Peace is coming, I know it is. A few touches with irritation, awe and confusion are set to follow. Well probably a few others as well as I am going to try to touch bases in quite a few other places.
Well after not sleeping worth a crap most of the week, last night I actually slept pretty good after getting my diffuser running again. I haven't had it running for a while, mostly because I was always so wore down and tired and part of it was because I just want to keep pushing to see what is aggravating my sinus' and what can pull the pain and pressure out to let me sleep good. Last night, after my shower I used my Flonase nasal spray and then doTERRA Breathe rubbed behind my ears, my nostrils and in my diffuser and I slept pretty good. So maybe try it again tonight so I can sleep well again and get another night's rest. This month's doTERRA order has to be small. I'm still waiting on that winning lotto ticket to clear me out of my debts and allow me to become a good consultant. I know I can do this, I just have to do it. So far no other job leads have come out to a new job.
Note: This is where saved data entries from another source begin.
(** The only exception that leaves [reserve] is the refusal. *)
Lemma reserve_outcomes cfg limits tenant surface user est rid window q :
  match reserve cfg limits tenant surface user est rid window q with
  | (Ret None, q') => (est <= 0)%Q \/ degraded_logged q' = true
  | (Ret (Some r), _) => resv_keys r = (charged cfg limits tenant surface user window _LEVELS).*2
  | (Raise e, _) => exists level limit projected, e = GatewayQuotaExceeded level limit projected
  end.
Proof.
  unfold reserve. destruct (est <=?q 0) eqn:Ee; [q_prop; by left|].
  unfold mbind, io_bind, get_st, try_catch.
  destruct (negb _); [by right|].
  pose proof (reserve_levels_faults cfg limits tenant surface user est window _LEVELS [] [] q) as Hf.
  destruct (reserve_levels _ _ _ _ _ _ _ _ _ _ q) as [[[ls ks]|[]] q']; simpl in *.
  - done.
  - eauto.
  - unfold _rollback, mbind, io_bind, get_st, try_catch.
    destruct (_ || _); [by right|]. destruct (settle_loop _ _ _ _) as [[] ?]; by right.
Qed.

Lemma reserve_raises cfg limits tenant surface user est rid window q e q' :
  reserve cfg limits tenant surface user est rid window q = (Raise e, q') ->
  exists level limit projected, e = GatewayQuotaExceeded level limit projected.
Proof.
  intros Hr. pose proof (reserve_outcomes cfg limits tenant surface user est rid window q) as Ho.
  by rewrite Hr in Ho.
Qed.

(** ** Properties *)

(** with every command served, [reserve] either holds the estimate on
    exactly the keys of the limited levels, each of which then stays within
    its limit (spent and reserved together), or raises [GatewayQuotaExceeded]
    for a level whose limit the estimate would have passed, with every
    balance as it was before the call (the levels already charged are rolled
    back). It never gives up enforcement. *)
Theorem reserve_spec cfg limits tenant surface user est rid window q :
  (0 < est)%Q -> reserved_nonneg q -> serving q ->
  let ch := charged cfg limits tenant surface user window _LEVELS in
  match reserve cfg limits tenant surface user est rid window q with
  | (Ret (Some r), q') =>
      resv_keys r = ch.*2 /\ resv_levels r = ch.*1 /\ estimated_usd r = est /\
      held (bal q) est ch.*2 q' /\
      Forall (fun lk => ((bal q' lk.2).1 + (bal q' lk.2).2 <= level_limit limits lk.1)%Q) ch
  | (Raise (GatewayQuotaExceeded level limit _), q') =>
      limit = level_limit limits level /\ unchanged q q' /\
      exists key, (level, key) ∈ ch /\ (limit < (bal q key).1 + (bal q key).2 + est)%Q
  | _ => False
  end.
Proof.
  intros He Hn Hq. destruct (reserve_serving cfg limits tenant surface user est rid window q He Hn Hq)
    as (o & q' & -> & _ & Hpost). destruct o as [[r|]|[]]; try done.
  by destruct Hpost as (-> & ? & ?).
Qed.

(** a reservation that is released, or reconciled, gives the hold back on
    every level it was taken from: the reserved amounts return to what they
    were before the request and the actual cost (nothing for a release) is
    added to the spend of the charged levels and of no other. *)
Theorem reserve_then_reconcile cfg limits tenant surface user est rid window q r q' actual :
  (0 < est)%Q -> reserved_nonneg q -> serving q ->
  reserve cfg limits tenant surface user est rid window q = (Ret (Some r), q') ->
  exists q1 q2,
    @release gateway_exc (Some r) q' = (Ret tt, q1) /\ unchanged q q1 /\
    @reconcile gateway_exc (Some r) actual q' = (Ret tt, q2) /\
    forall k, bal_eq (bal q2 k)
      ((bal q k).1, if decide (k ∈ resv_keys r) then ((bal q k).2 + actual)%Q else (bal q k).2).
Proof.
  intros He Hn Hq Hr.
  destruct (reserve_serving cfg limits tenant surface user est rid window q He Hn Hq)
    as (o & q0 & Hr' & Hq' & Hpost). rewrite Hr in Hr'. injection Hr' as <- <-.
  destruct Hpost as (-> & Hh & _).
  match goal with |- context [reconcile (Some ?x)] => set (r := x) end.
  assert (NoDup (resv_keys r)) as Hnd by apply charged_NoDup.
  destruct (reconcile_serving (E:=gateway_exc) r 0 q' Hnd Hq') as (q1 & Hr1 & _ & Hb1).
  destruct (reconcile_serving (E:=gateway_exc) r actual q' Hnd Hq') as (q2 & Hr2 & _ & Hb2).
  assert (forall c q2, (forall k, bal q2 k = if decide (k ∈ resv_keys r)
      then settle (estimated_usd r) c (bal q' k) else bal q' k) ->
    forall k, bal_eq (bal q2 k)
      ((bal q k).1, if decide (k ∈ resv_keys r) then ((bal q k).2 + c)%Q else (bal q k).2)) as Hset.
  { intros c q3 Hb k. rewrite Hb. specialize (Hh k). change (resv_keys r) with ((charged cfg limits tenant surface user window _LEVELS).*2).
    case_decide; [|rewrite Hh; by destruct (bal q k)]. rewrite Hh. by apply settle_held. }
  unfold release. destruct (bool_decide _) eqn:Ebd.
  - apply bool_decide_eq_true in Ebd.
    exists q', q2. split; [done|]. split; [|split; [done|by apply Hset]].
    intros k. specialize (Hh k). cbn [resv_keys r] in Ebd. rewrite Ebd, decide_False in Hh by apply not_elem_of_nil. done.
  - exists q1, q2. split; [done|]. split; [|split; [done|by apply Hset]].
    intros k. rewrite (Hset 0%Q q1 Hb1 k). destruct (bal q k) as [a b]. split; simpl; [done|].
    case_decide; lra.
Qed.

(** whatever commands fail, enforcement is given up only after the
    degradation was logged: a positive estimate leads to a reservation of
    exactly the charged keys, to [GatewayQuotaExceeded], or to no reservation
    with the degraded flag raised; no other exception leaves [reserve]. *)
Theorem reserve_never_silent cfg limits tenant surface user est rid window q :
  match reserve cfg limits tenant surface user est rid window q with
  | (Ret None, q') => (est <= 0)%Q \/ degraded_logged q' = true
  | (Ret (Some r), _) => resv_keys r = (charged cfg limits tenant surface user window _LEVELS).*2
  | (Raise e, _) => exists level limit projected, e = GatewayQuotaExceeded level limit projected
  end.
Proof. apply reserve_outcomes. Qed.

(** C24: on one level, however the scripts of any number of requests
    interleave, the reserved amount is the sum of the holds granted and not
    yet reconciled, and spent plus reserved stays within the limit up to what
    requests cost beyond their own estimates: concurrent requests cannot
    jointly overrun the budget. *)
Theorem concurrent_budget key limit s0 s :
  (0 < limit)%Q -> (reserved_of key s0 == 0)%Q -> (spent_of key s0 <= limit)%Q ->
  level_reachable key limit s0 s ->
  (reserved_of key (lstore s) == Qsum (holds s))%Q /\
  (spent_of key (lstore s) + reserved_of key (lstore s) <= limit + overrun s)%Q.
Proof.
  intros Hl Hr Hs Hreach. assert (level_inv key limit s) as [] by
    (induction Hreach; [split; simpl; [constructor|lra|lra|lra]|by eapply level_inv_step]).
  done.
Qed.

End quota.
Arguments QuotaService St : clear implicits.

(** ** Witnesses, over the hash map *)

Definition empty_service : QuotaService hash_map :=
  {| conn := Build_redis ∅ []; redis_available := true; degraded_logged := false; soft_alerts := [] |}.

Definition tenant_limits (usd : Q) : QuotaLimits :=
  {| platform_usd := 0; tenant_usd := usd; surface_usd := 0; end_user_usd := 0 |}.

Lemma empty_service_ok : reserved_nonneg empty_service /\ serving empty_service.
Proof. split; [intros k; by unfold bal, balance, reserved_of, hget; simpl; rewrite lookup_empty|]. split; [constructor|done]. Defined.

Lemma reserve_spec_witness : exists q',
  reserve default_quota_config (tenant_limits 10) "t1" None None 4 "r1" "2024-01" empty_service =
    (Ret (Some {| resv_request_id := "r1"; estimated_usd := 4; resv_levels := ["tenant"];
                  resv_keys := ["neryva:gateway:quota:t:t1:2024-01"]; resv_window := "2024-01" |}), q') /\
  held (bal empty_service) 4 ["neryva:gateway:quota:t:t1:2024-01"] q'.
Proof.
  pose proof (reserve_spec default_quota_config (tenant_limits 10) "t1" None None 4 "r1" "2024-01"
    empty_service eq_refl (proj1 empty_service_ok) (proj2 empty_service_ok)) as H.
  destruct (reserve _ _ _ _ _ _ _ _ _) as [o q'] eqn:E. exists q'.
  assert (o = (o, q').1) as Ho by done. rewrite <- E in Ho. vm_compute in Ho. subst o.
  split; [done|]. by destruct H as (_ & _ & _ & Hh & _).
Defined.

Lemma reserve_then_reconcile_witness : exists q1,
  unchanged empty_service q1.
Proof.
  destruct (reserve default_quota_config (tenant_limits 10) "t1" None None 4 "r1" "2024-01" empty_service)
    as [o q'] eqn:E.
  destruct o as [[r|]|e]; [|by apply (f_equal fst) in E; vm_compute in E..].
  destruct (reserve_then_reconcile default_quota_config (tenant_limits 10) "t1" None None 4 "r1"
    "2024-01" empty_service r q' 3 eq_refl (proj1 empty_service_ok)
    (proj2 empty_service_ok) E) as (q1 & _ & _ & H & _). by exists q1.
Defined.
I have a very minimal tax return coming back, it'll be enough to pay off a few things but not much at all. I had hoped it would have been higher so I could just order my plane tickets
I'm in awe, Amber should be in KY by now. She'll be staying at Brookledge's hub for the night in a stall and they'll load her up on a smaller truck and bring her to Tamarack tomorrow morning. I'm kind of glad that Kylie has trusted me to take good care of her baby while she keeps going with Gus and Rayna in NY before she moves down. I'll be going up in the morning to greet her and probably bring her into the barn and groom her down and then take some pictures. I have a lot of thinking to do while I am out in the paddock with her. Part of it is paying board. I know Kylie said her mom would cover her board for at least a little while, but Sandy kept telling me that she was just dumping Amber on me and didn't care and that she was going to leave her on me to deal with even knowing I can't pay for her. I kept telling her that Kylie was different, she wouldn't leave me hanging she wouldn't do that to me or Amber. Feet, dewormer and shots, yeah sure I can handle those. If Perry doesn't want to buy the extra spring shots for me I'll get them at work. I don't care anymore- Perry couldn't say a damn thing to me about it, and Sandy kept going on and on about it. To the point of wanting to figure out how to pay Heidi's board myself so I don't have to try and work a majority of it off. I'm tired of dealing with the crap. I hear so much drama at the barn and I'm not enjoying being pushed around like I am. Eventually I need to do $400 a month for two pasture boards.
Personally, if Perry's *THAT* worried he should put some of the other non-paying boarders out as pasture horses, and take them out of stalls to lighten the load work up off the boys and get paying boarders in, instead. According to Sandy Perry can't afford anymore 'freeloaders' it's running him under. Ones like Una and Thor who's owners don't pay at all. Then there's ones like John and a couple others that don't pay the full price because they've been there so long already. It's so confusing. Which one is right? Which person is more intune with what's going on? I know I need find a new job so I can take over paying Amber's board. I'm also considering checking out a few other boarding barns around as well. There was a barn Shana had been telling me about, if she'll go visit with me I'd like to check it out. Shana's getting irritable with Hope keep getting her ass kicked by Fortune at night and they won't move or deal with Fortune, just move Hope out of the paddock and put her out with Desi and Trance. Eventually Fortune is going to piss off the wrong mare of mine and she's going to get her ass kicked and then they'll toss me out instead since my mares are aggressive. I have the faint idea that this is where that is going.
I kind of feel, between Boonesboro A.C., Nestle and the barn I feel like it's all blending together. So much crap. I never know what to do anymore. Time to go to bed.